Once you start looking at larger timescales in that you expect it to do better. The reason that
we didn't look at larger timescales in this case was because we didn't -- even if we added the
third order of going beyond 700 milliseconds, resulted in degraded performance. That has
more to do with the nature of the problem. Once we go beyond that we start, if we have
something that's about 500 milliseconds we have a greater chance of getting a segment where
we have maybe one instrument and so on and so it's easier to characterize as opposed to if you
get a larger segment where you have to characterize mixtures of instruments. It becomes
something that's more complicated for the classifier to deal with. If we had a problem where
we had a very large scale structure like on the order of maybe 6 seconds that we wanted to
capture, then, yeah, the third order would be expected to do better. But we haven't seen any
tasks where it actually does a lot better yet. That's kind of the thought. In conclusion, just
looking at invariance and the stability conditions for representations is a very powerful
framework for trying to analyze different properties that they have with their classification
performance. The scattering transform provides such a representation that has these nice
properties and it turns out that it actually captures important audio phenomena like amplitude
modulation, frequency modulation and so on. We can extend the scattering transform to get
the joined scattering transform which captures joint time frequency structure and also gives us
transposition invariance in a discriminative way. And finally, we see that once we test this in
numerical experiments, we do get state-of-the-art results in the two tasks that we look at. I
should add that on top of this we've also looked at classification of medical signals in terms of
heart rate variability for fetuses. We've also had some nice results in that area, but not in this
presentation unfortunately. So that's it. Thank you very much for listening. [applause]

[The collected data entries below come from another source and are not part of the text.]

(* ===== verification/TxTypes.v ===== *)
(** Shared vocabulary of the transaction layer (crates/db/src/tx/mod.rs,
    crates/db/src/provider/mod.rs and the conflict reports of
    crates/common/src/model/mod.rs): timestamps, conflict metadata, errors,
    and the traits a relation's key, value and backing store implement.

    Timestamps are the [u64] values of [Timestamp], as integers.
    [RelationDomain] and [RelationCodomain] are classes, one method per trait
    method the transaction code calls. A provider is any type with the
    operations of the [Provider] trait; the fjall store behind it is outside
    this library, so [ProviderModel] states only what a store of rows does. *)
From S2P Require Import Prelude Obj.
From Stdlib Require Import Ascii.
From stdpp Require Import base gmap sets list strings fin_maps.

Open Scope Z_scope.

(** ** Identifiers *)

(** [uuid::Uuid]: 16 bytes, as one 128-bit number. *)
Record Uuid := mkUuid { uuid_bits : Z }.

#[export] Instance Uuid_eq_dec : EqDecision Uuid.
Proof. solve_decision. Defined.

#[export] Instance Uuid_countable : Countable Uuid.
Proof. refine (inj_countable' uuid_bits mkUuid _). by intros []. Defined.

(** Interned names compare by their case-folded text; a [Symbol] is that text. *)
Record Symbol := mkSymbol { symbol_text : string }.

#[export] Instance Symbol_eq_dec : EqDecision Symbol.
Proof. solve_decision. Defined.

#[export] Instance Symbol_countable : Countable Symbol.
Proof. refine (inj_countable' symbol_text mkSymbol _). by intros []. Defined.

(** The 32-bit number the interner (crates/var/src/symbol.rs) gives a symbol. *)
Class Interner := { compare_id : Symbol → Z }.

(** ** Transactions and conflict reports *)

Definition Timestamp : Type := Z.

Record Tx := mkTx {
  tx_ts : Timestamp;
  tx_visible_ts : Timestamp;
  tx_snapshot_version : Z;
}.

Inductive ConflictType :=
| InsertDuplicate
| ConcurrentWrite
| StaleRead
| UpdateNonExistent.

#[export] Instance ConflictType_eq_dec : EqDecision ConflictType.
Proof. solve_decision. Defined.

Inductive ConflictTarget :=
| TargetObject (o : Obj)
| TargetProperty (object : Obj) (uuid : Uuid) (name : option Symbol).

#[export] Instance ConflictTarget_eq_dec : EqDecision ConflictTarget.
Proof. solve_decision. Defined.

Record ConflictInfo := mkConflictInfo {
  ci_relation_name : Symbol;
  ci_domain_key : list ascii;
  ci_target : option ConflictTarget;
  ci_conflict_type : ConflictType;
}.

#[export] Instance ConflictInfo_eq_dec : EqDecision ConflictInfo.
Proof. solve_decision. Defined.

Inductive Error :=
| Duplicate
| Conflict (info : ConflictInfo)
| RetrievalFailure (msg : string)
| StorageFailure (msg : string)
| EncodingFailure.

(** ** Keys and values of a relation *)

(** [double_hash] is the pair of [ahash] values commit filters use. *)
Class RelationDomain (D : Type) `{Countable D} := {
  domain_display : D → list ascii;
  target : D → option ConflictTarget;
  double_hash : D → Z * Z;
}.

(** Values compare with [PartialEq]/[Eq], which for some types identifies more
    than structural equality does (strings fold case, hints are ignored):
    [cod_key] maps a value to what equality and hashing see of it. *)
Class RelationCodomain (C : Type) := {
  cod_rep : Type;
  cod_rep_eq_dec :: EqDecision cod_rep;
  cod_rep_countable :: Countable cod_rep;
  cod_key : C → cod_rep;
  clone_for_commit : C → C;
  clone_for_commit_key c : cod_key (clone_for_commit c) = cod_key c;
}.

Definition cod_eqb {C} `{RelationCodomain C} (a b : C) : bool :=
  bool_decide (cod_key a = cod_key b).

Definition make_conflict_info {D} `{RelationDomain D}
    (relation_name : Symbol) (domain : D) (conflict_type : ConflictType) : ConflictInfo :=
  {| ci_relation_name := relation_name;
     ci_domain_key := domain_display domain;
     ci_target := target domain;
     ci_conflict_type := conflict_type |}.

(** ** Backing stores *)

Class Provider (P D C : Type) := {
  provider_get : P → D → result (option (Timestamp * C)) Error;
  provider_put : P → Timestamp → D → C → result P Error;
  provider_del : P → Timestamp → D → result P Error;
  provider_scan : P → (D → C → bool) → result (list (Timestamp * D * C)) Error;
}.

(** What the transaction layer relies on: at one moment the store is a set of
    rows [m], [get] reads the row of a key and [scan] returns the rows its
    predicate accepts, each once. *)
Record ProviderModel {P D C} `{Countable D} `{Provider P D C}
    (p : P) (m : gmap D (Timestamp * C)) : Prop := {
  pm_get d : provider_get p d = Ok (m !! d);
  pm_scan f : ∃ rows, provider_scan p f = Ok rows ∧
    NoDup (map (λ r : Timestamp * D * C, r.1.2) rows) ∧
    (∀ t d c, (t, d, c) ∈ rows ↔ m !! d = Some (t, c) ∧ f d c = true);
}.

(** ** A provider backed by rows in memory, used to instantiate the interface *)

Section RowsProvider.
Context {D C : Type} `{Countable D}.

Definition rows_scan (m : gmap D (Timestamp * C)) (f : D → C → bool)
  : list (Timestamp * D * C) :=
  omap (λ '(d, (t, c)), if f d c then Some (t, d, c) else None) (map_to_list m).

#[global] Instance rows_provider : Provider (gmap D (Timestamp * C)) D C := {
  provider_get m d := Ok (m !! d);
  provider_put m t d c := Ok (<[d := (t, c)]> m);
  provider_del m t d := Ok (delete d m);
  provider_scan m f := Ok (rows_scan m f);
}.

Lemma elem_of_rows_scan m f t d c :
  (t, d, c) ∈ rows_scan m f ↔ m !! d = Some (t, c) ∧ f d c = true.
Proof.
  unfold rows_scan. rewrite list_elem_of_omap. split.
  - intros ([d' [t' c']] & Hin%elem_of_map_to_list & Hf).
    destruct (f d' c') eqn:Hfd; simplify_eq. by split.
  - intros [Hm Hf]. exists (d, (t, c)). rewrite Hf.
    split; [by apply elem_of_map_to_list|done].
Qed.

Lemma rows_scan_keys_NoDup m f : NoDup (map (λ r : Timestamp * D * C, r.1.2) (rows_scan m f)).
Proof.
  unfold rows_scan. pose proof (NoDup_fst_map_to_list m) as Hnd. revert Hnd.
  induction (map_to_list m) as [|[d [t c]] l IH]; simpl; intros Hnd; [constructor|].
  apply NoDup_cons in Hnd as [Hn Hnd]. destruct (f d c); simpl; [|by apply IH].
  constructor; [|by apply IH].
  intros ([[t' d'] c'] & Heq & Hin)%list_elem_of_fmap. simplify_eq/=.
  apply list_elem_of_omap in Hin as ([d2 [t2 c2]] & Hin & Hsome).
  destruct (f d2 c2); simplify_eq. apply Hn.
  apply list_elem_of_fmap. by exists (d', (t', c')).
Qed.

Lemma rows_provider_model (m : gmap D (Timestamp * C)) : ProviderModel m m.
Proof.
  split; [done|]. intros f. exists (rows_scan m f). split_and!; [done| |].
  - apply rows_scan_keys_NoDup.
  - intros. apply elem_of_rows_scan.
Qed.
End RowsProvider.

(** ** The errors of the world state (crates/common/src/model/world_state.rs,
    [WorldStateError], and crates/common/src/model/objects.rs, [ObjectRef])

    A message is kept as what it is about, before formatting: [Printed] is the
    value whose text the code puts into the error. *)

Inductive ObjectRef :=
| RefId (o : Obj)
| RefSysObj (path : list Symbol)
| RefMatch (text : string).

Inductive Printed :=
| PSymbol (s : Symbol)
| PUuid (u : Uuid)
| PUuidTagged (u : Uuid)
| PIndex (n : nat)
| PText (s : string).

Inductive WorldStateError :=
| ObjectNotFound (r : ObjectRef)
| ObjectAlreadyExists (o : Obj)
| RecursiveMove (what where_ : Obj)
| ObjectPermissionDenied
| PropertyNotFound (o : Obj) (what : Printed)
| PropertyPermissionDenied
| PropertyDefinitionNotFound (o : Obj) (what : Printed)
| DuplicatePropertyDefinition (o : Obj) (what : Printed)
| ChparentPropertyNameConflict (o o' : Obj) (what : Printed)
| PropertyTypeMismatch
| CannotClearPropertyOnDefiner (o : Obj) (what : Printed)
| VerbNotFound (o : Obj) (what : Printed)
| InvalidVerb (vid : Z)
| VerbDecodeError (o : Obj) (name : Symbol)
| VerbPermissionDenied
| DuplicateVerb (o : Obj) (name : Symbol)
| FailedMatch (text : string)
| AmbiguousMatch (text : string)
| InvalidRenumber (text : string)
| DatabaseError (msg : string)
| DatabaseOverloaded (waited : Z)
| RollbackRetry.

>>: [indiscernible] examples [indiscernible] speech or mixed speech?
>> Joakim Anden: No. That's kind of one of the next things to look at to see how we perform in
terms of talker separation and in terms of presence of noise and so on. I mean Timit is very,
very nice. It's very clean and there's no noise, so that's not something that we have looked at
but it's something that would be interesting to look at in the future. But also looking at other
types of distortion like clipping or masking and so on and see how robust it is to that type of
change and how we can make it more robust to them.
>> Mike Seltzer: Any other questions? Several people will be joining this afternoon. If you do
not get in there I would like you to let me know. All right. Thanks again.
>> Joakim Anden: Thank you. [applause].